We follow the design of ViT-small (Dosovitskiy et al. 2020) to build our model. Specifically, for the Transformer encoder, we set the depth as 12, multi-head number as 6, and hidden size as 256. For the Transformer decoder, we set the depth as 2, multi-head number as 3, and hidden size as 192.

During training, we set the batchsize as 512, masking ratio as 0.75, $\alpha$ as 1.0, $\tau$ as 0.5, $\rho$ as 0.1, and train our model for 800 epochs, 500 epochs, and 40 epochs for FCVID, ActivityNet and YFCC respectively.

We set the initial learning rate as 0.0001, and decay it to 90% every 20 epochs with a minimal learning rate of 0.00001. We optimize our model by using Adam optimizer algorithm (Kingma and Ba 2014). Our model is implemented in Pytorch with an Nvidia RTX2080Ti GPU.

Results and Analysis

Method	SSTH	SSVH	NPH	BTH	MCMSH	ConMH
mAP@20	0.155 $\downarrow$ 6.3	0.173 $\downarrow$ 7.8	0.180 $\downarrow$ 6.0	0.182 $\downarrow$ 5.7	0.186 $\downarrow$ 3.2	0.188 $\downarrow$ 3.6

Table 1: Cross-dataset mAP@20 retrieval results and corresponding performance degrades of various methods, which are trained on FCVID and tested on YFCC with 64 bits.

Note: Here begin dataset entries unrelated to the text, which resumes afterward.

(** The C loop: [body] either goes round again with a new state ([inl]) or
    leaves the loop with a result ([inr]).  The fuel is a binary number, so
    that a bound such as [2^66] costs nothing: [rounds p] runs at most [p]
    rounds and stops at the first one that leaves the loop. *)
Fixpoint rounds {S A} (p : positive) (body : S -> run (S + A)) (s : S)
    : run (S + A) :=
  let again (q : positive) (r : run (S + A)) :=
    x ← r; match x with inl s' => rounds q body s' | inr a => Ret (inr a) end in
  match p with
  | xH => body s
  | xO q => again q (rounds q body s)
  | xI q => again q (again q (body s))
  end.

(** Every loop of the code runs fewer than [2^66] rounds. *)
Definition FUEL : positive := (2 ^ 66)%positive.

Definition loop {S A} (body : S -> run (S + A)) (s : S) : run A :=
  x ← rounds FUEL body s;
  match x with inl _ => Spin | inr a => Ret a end.

(** Equations between states: split the tuples, close the integer parts. *)
Ltac tuple_eq :=
  repeat match goal with
  | |- Ret _ = Ret _ => f_equal
  | |- inl _ = inl _ => f_equal
  | |- inr _ = inr _ => f_equal
  | |- Some _ = Some _ => f_equal
  | |- (_, _) = (_, _) => apply (f_equal2 pair)
  end; try lia; try done.

(** How a round can end a loop: with a result, or with a fault. *)
Definition leave {S A} (o : option A) : run (S + A) :=
  match o with Some a => Ret (inr a) | None => Fault end.

(** The rounds of a loop whose body keeps [P], decreases the measure [m] when
    it goes round again and establishes [Q] when it leaves. *)
Lemma rounds_leave {S A} (P : S -> Prop) (Q : option A -> Prop) (m : S -> Z) body :
  (forall s, P s ->
     (exists s', body s = Ret (inl s') /\ P s' /\ 0 <= m s' < m s) \/
     (exists o, body s = leave o /\ Q o)) ->
  forall p s, P s ->
    (exists s', rounds p body s = Ret (inl s') /\ P s' /\
                0 <= m s' <= m s - Z.pos p) \/
    (exists o, rounds p body s = leave o /\ Q o).
Proof.
  intros Hbody p. induction p as [p IH|p IH|]; intros s HP; cbn [rounds].
  - destruct (Hbody s HP) as [(s1 & -> & HP1 & ?) | ([] & -> & ?)]; cbn;
      [| right; eexists (Some _); eauto | right; exists None; eauto].
    destruct (IH s1 HP1) as [(s2 & -> & HP2 & ?) | ([] & -> & ?)]; cbn;
      [| right; eexists (Some _); eauto | right; exists None; eauto].
    destruct (IH s2 HP2) as [(s3 & -> & HP3 & ?) | ?]; [|eauto].
    left. exists s3. repeat split; try done; lia.
  - destruct (IH s HP) as [(s1 & -> & HP1 & ?) | ([] & -> & ?)]; cbn;
      [| right; eexists (Some _); eauto | right; exists None; eauto].
    destruct (IH s1 HP1) as [(s2 & -> & HP2 & ?) | ?]; [|eauto].
    left. exists s2. repeat split; try done; lia.
  - destruct (Hbody s HP) as [(s1 & -> & HP1 & ?) | ?]; [|eauto].
    left. exists s1. repeat split; try done; lia.
Qed.

Lemma loop_leave {S A} (P : S -> Prop) (Q : option A -> Prop) (m : S -> Z) body s :
  (forall s, P s ->
     (exists s', body s = Ret (inl s') /\ P s' /\ 0 <= m s' < m s) \/
     (exists o, body s = leave o /\ Q o)) ->
  P s -> m s < 2 ^ 66 ->
  exists o, loop body s = of_option o /\ Q o.
Proof.
  intros Hbody HP Hm. unfold loop.
  destruct (rounds_leave P Q m body Hbody FUEL s HP)
    as [(s' & -> & _ & ?) | (o & -> & ?)].
  - change (Z.pos FUEL) with (2 ^ 66) in *. lia.
  - exists o. destruct o; eauto.
Qed.

(** Total correctness of [loop]. *)
Lemma loop_total {S A} (P : S -> Prop) (Q : A -> Prop) (m : S -> Z) body s :
  (forall s, P s ->
     (exists s', body s = Ret (inl s') /\ P s' /\ 0 <= m s' < m s) \/
     (exists a, body s = Ret (inr a) /\ Q a)) ->
  P s -> m s < 2 ^ 66 ->
  exists a, loop body s = Ret a /\ Q a.
Proof.
  intros Hbody HP Hm.
  destruct (loop_leave P (fun o => exists a, o = Some a /\ Q a) m body s)
    as (o & -> & a & -> & ?); [|done..|eauto].
  intros s0 HP0. destruct (Hbody s0 HP0) as [?|(a & -> & ?)]; [auto|].
  right. exists (Some a). eauto.
Qed.

(** Apply [loop_total] to the loop of the goal, with the invariant [P], the
    exit condition [Q] and the measure [m]. *)
Tactic Notation "loop_with" uconstr(P) uconstr(Q) uconstr(m)
    "as" simple_intropattern(pat) :=
  lazymatch goal with
  | |- context [loop ?b ?s] => destruct (loop_total P Q m b s) as pat
  end.

(** A loop that can only go round again or fault, faults. *)
Lemma loop_fault {S A} (P : S -> Prop) (m : S -> Z) (body : S -> run (S + A)) s :
  (forall s, P s ->
     (exists s', body s = Ret (inl s') /\ P s' /\ 0 <= m s' < m s) \/
     body s = Fault) ->
  P s -> m s < 2 ^ 66 -> loop body s = Fault.
Proof.
  intros Hbody HP Hm.
  destruct (loop_leave P (fun o => o = None) m body s) as (o & -> & ->); [|done..].
  intros s0 HP0. destruct (Hbody s0 HP0) as [?| ->]; [auto|].
  right. exists None. eauto.
Qed.

(** Rounds that go on by [step] until one of them leaves. *)
Lemma rounds_step {S A} (step : S -> S) (body : S -> run (S + A)) :
  (forall s, body s = Ret (inl (step s)) \/ exists a, body s = Ret (inr a)) ->
  forall p s, (rounds p body s = Ret (inl (Nat.iter (Pos.to_nat p) step s)) /\ forall n, (n < Pos.to_nat p)%nat -> body (Nat.iter n step s) = Ret (inl (Nat.iter (n + 1) step s))) \/
    exists a, rounds p body s = Ret (inr a).
Proof.
  intros Hb p.
  assert (one : forall s, (body s = Ret (inl (Nat.iter 1 step s)) /\ forall n, (n < 1)%nat -> body (Nat.iter n step s) = Ret (inl (Nat.iter (n + 1) step s))) \/ exists a, body s = Ret (inr a)).
  { intros s. destruct (Hb s) as [E|]; [left|by right]. split; [exact E|]. intros n Hn. replace n with 0%nat by lia. exact E. }
  assert (join : forall i j s s1, s1 = Nat.iter i step s -> (forall n, (n < i)%nat -> body (Nat.iter n step s) = Ret (inl (Nat.iter (n + 1) step s))) ->
    (forall n, (n < j)%nat -> body (Nat.iter n step s1) = Ret (inl (Nat.iter (n + 1) step s1))) ->
    forall n, (n < j + i)%nat -> body (Nat.iter n step s) = Ret (inl (Nat.iter (n + 1) step s))).
  { intros i j s s1 -> H1 H2 n Hn. destruct (decide (n < i)%nat); [by apply H1|]. specialize (H2 (n - i)%nat ltac:(lia)). rewrite <- !Nat.iter_add in H2.
    replace (n - i + i)%nat with n in H2 by lia. by replace (n - i + 1 + i)%nat with (n + 1)%nat in H2 by lia. }
  induction p as [p IH|p IH|]; intros s; cbn [rounds].
  - rewrite Pos2Nat.inj_xI. destruct (one s) as [[-> H1]|[a ->]]; [|right; by eexists]. cbn [mbind run_bind]. set (s1 := Nat.iter 1 step s) in *.
    destruct (IH s1) as [[-> H2]|[a ->]]; [|right; by eexists]. cbn [mbind run_bind]. set (s2 := Nat.iter _ step s1) in *.
    destruct (IH s2) as [[-> H3]|[a ->]]; [|right; by eexists]. left. subst s2 s1. rewrite <- !Nat.iter_add. replace (Datatypes.S (2 * Pos.to_nat p)) with (Pos.to_nat p + (Pos.to_nat p + 1))%nat by lia. split; [by rewrite ?Nat.add_assoc|].
    apply (join (Pos.to_nat p + 1)%nat (Pos.to_nat p) s _ eq_refl); [by apply (join 1%nat (Pos.to_nat p) s _ eq_refl)|]. by rewrite Nat.iter_add.
  - rewrite Pos2Nat.inj_xO. destruct (IH s) as [[-> H1]|[a ->]]; [|right; by eexists]. cbn [mbind run_bind]. destruct (IH (Nat.iter (Pos.to_nat p) step s)) as [[-> H2]|[a ->]]; [|right; by eexists].
    left. rewrite <- Nat.iter_add. replace (2 * Pos.to_nat p)%nat with (Pos.to_nat p + Pos.to_nat p)%nat by lia. split; [done|]. by apply (join (Pos.to_nat p) (Pos.to_nat p) s _ eq_refl).
  - apply one.
Qed.

Lemma loop_leaves {S A} (step : S -> S) (body : S -> run (S + A)) s n :
  (forall s, body s = Ret (inl (step s)) \/ exists a, body s = Ret (inr a)) -> Z.of_nat n < 2 ^ 66 -> (exists a, body (Nat.iter n step s) = Ret (inr a)) -> exists a, loop body s = Ret a.
Proof.
  intros Hb Hn [a Ha]. unfold loop. destruct (rounds_step step body Hb FUEL s) as [[_ H]|[b ->]]; [|by exists b].
  rewrite H in Ha; [done|]. apply Nat2Z.inj_lt. rewrite positive_nat_Z. exact Hn.
Qed.

(** A loop whose body always goes round again, from [s] to an [R]-state. *)
Lemma rounds_forever {S A} (R : S -> Prop) (body : S -> run (S + A)) :
  (forall s, R s -> exists s', body s = Ret (inl s') /\ R s') ->
  forall p s, R s -> exists s', rounds p body s = Ret (inl s') /\ R s'.
Proof.
  intros Hbody p. induction p as [p IH|p IH|]; intros s Hs; cbn [rounds].
  - destruct (Hbody s Hs) as (s1 & -> & H1). cbn. destruct (IH s1 H1) as (s2 & -> & H2). cbn. auto.
  - destruct (IH s Hs) as (s1 & -> & H1). cbn. auto.
  - auto.
Qed.

Lemma loop_forever {S A} (R : S -> Prop) (body : S -> run (S + A)) s :
  (forall s, R s -> exists s', body s = Ret (inl s') /\ R s') -> R s -> loop body s = Spin.
Proof. intros Hb Hs. unfold loop. by destruct (rounds_forever R body Hb FUEL s Hs) as (s' & -> & _). Qed.

(** Conversion never unrolls a loop, nor computes in [Z], before everything
    else. *)
Strategy opaque [loop rounds].
Strategy 1000 [Z.add Z.sub Z.mul Z.div Z.modulo Z.min Z.max Z.pow Z.land Z.lor
  Z.shiftl Z.shiftr Z.opp Z.of_nat Z.to_nat Z.eqb Z.ltb Z.leb Z.compare].
#[global] Arguments loop : simpl never.
#[global] Arguments rounds : simpl never.

(** ** Lists *)

Lemma filter_all {A} (P : A -> Prop) `{!forall x, Decision (P x)} (l : list A) :
  (forall x, x ∈ l -> P x) -> filter P l = l.
Proof.
  induction l as [|x l IH]; intros Hl; [done|].
  rewrite filter_cons_True by (apply Hl; left). f_equal.
  apply IH. intros y Hy. apply Hl. by right.
Qed.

Comparisons with State-of-the-arts: We compare our ConMH with several state-of-the-art self-supervised video hashing methods: ITQ (Gong et al. 2012), MFH (Song et al. 2011), DH (Erin Liong et al. 2015), SSTH (Zhang et al. 2016), JTAE (Li et al. 2017), SSVH (Song et al. 2018), NPH (Li et al. 2019), BTH (Li et al. 2021) and MCMSH (Hao et al. 2022). Following (Song et al. 2018), we extend the image hashing methods ITQ and DH to video hashing by applying them on CNN frame features.

As Figure 3 shows, our ConMH outperforms other methods on three large-scale video datasets with all code lengths, demonstrating its superiority in retrieval accuracy. Specifically, compared with the strongest competitor MCMSH, our ConMH surpasses it by 5.7%, 11.4%, and 4.7% with 16 bits in terms of mAP@5 on FCVID, ActivityNet, and YFCC, respectively. ConMH achieves impressive retrieval results by incorporating video semantic information and video similarity relationship understanding in a single stage. These two tasks are critical for the retrieval task and can complement each other to further improve retrieval performance when combined together.

Besides, from Figure 3, ConMH surpasses other methods by a considerable margin with low-bit hash codes, proving the superiority of ConMH in high real-time demand scenarios. In particular, as we decrease the bit length, more semantic information will be lost by the compressive hashing technique, leading to poor retrieval performance. However, instead of representation learning followed by quantization, we design hashing-oriented learning objectives to suppress the quantization loss. In this way, more semantic information will be retained by hash codes. On the contrary, when the bit-length is increasing, the quantization loss is reduced with a higher information capacity, and the hashing learning task also becomes simpler. Therefore, we can see different methods show approaching performance under 64 bits or larger bit-length settings. This phenomenon has widely occurred in previous methods, as shown in Figure 3 (f), (i).

Precision-Recall Curves: The precision-recall curves of BTH, MCMSH and ConMH on FCVID and ActivityNet are shown in Figure 4. As can be seen, compared with BTH and MCMSH, our ConMH achieves higher precision at the same recall rate with all code lengths.

Cross-dataset Evaluation Comparisons: To investigate the generalization of our ConMH, we evaluate cross-dataset retrieval performance among different methods in this subsection. In detail, we train various methods on FCVID and test them on YFCC. We compare the retrieval results with a single-dataset case (both training and testing on YFCC). Table 1 shows mAP@20 results of various methods with 64 bits in the cross-dataset setting. Although all methods degrade in performance, ConMH still performs the best. Besides, the performance drop of ConMH is negligible, showing the generalization of ConMH across different datasets.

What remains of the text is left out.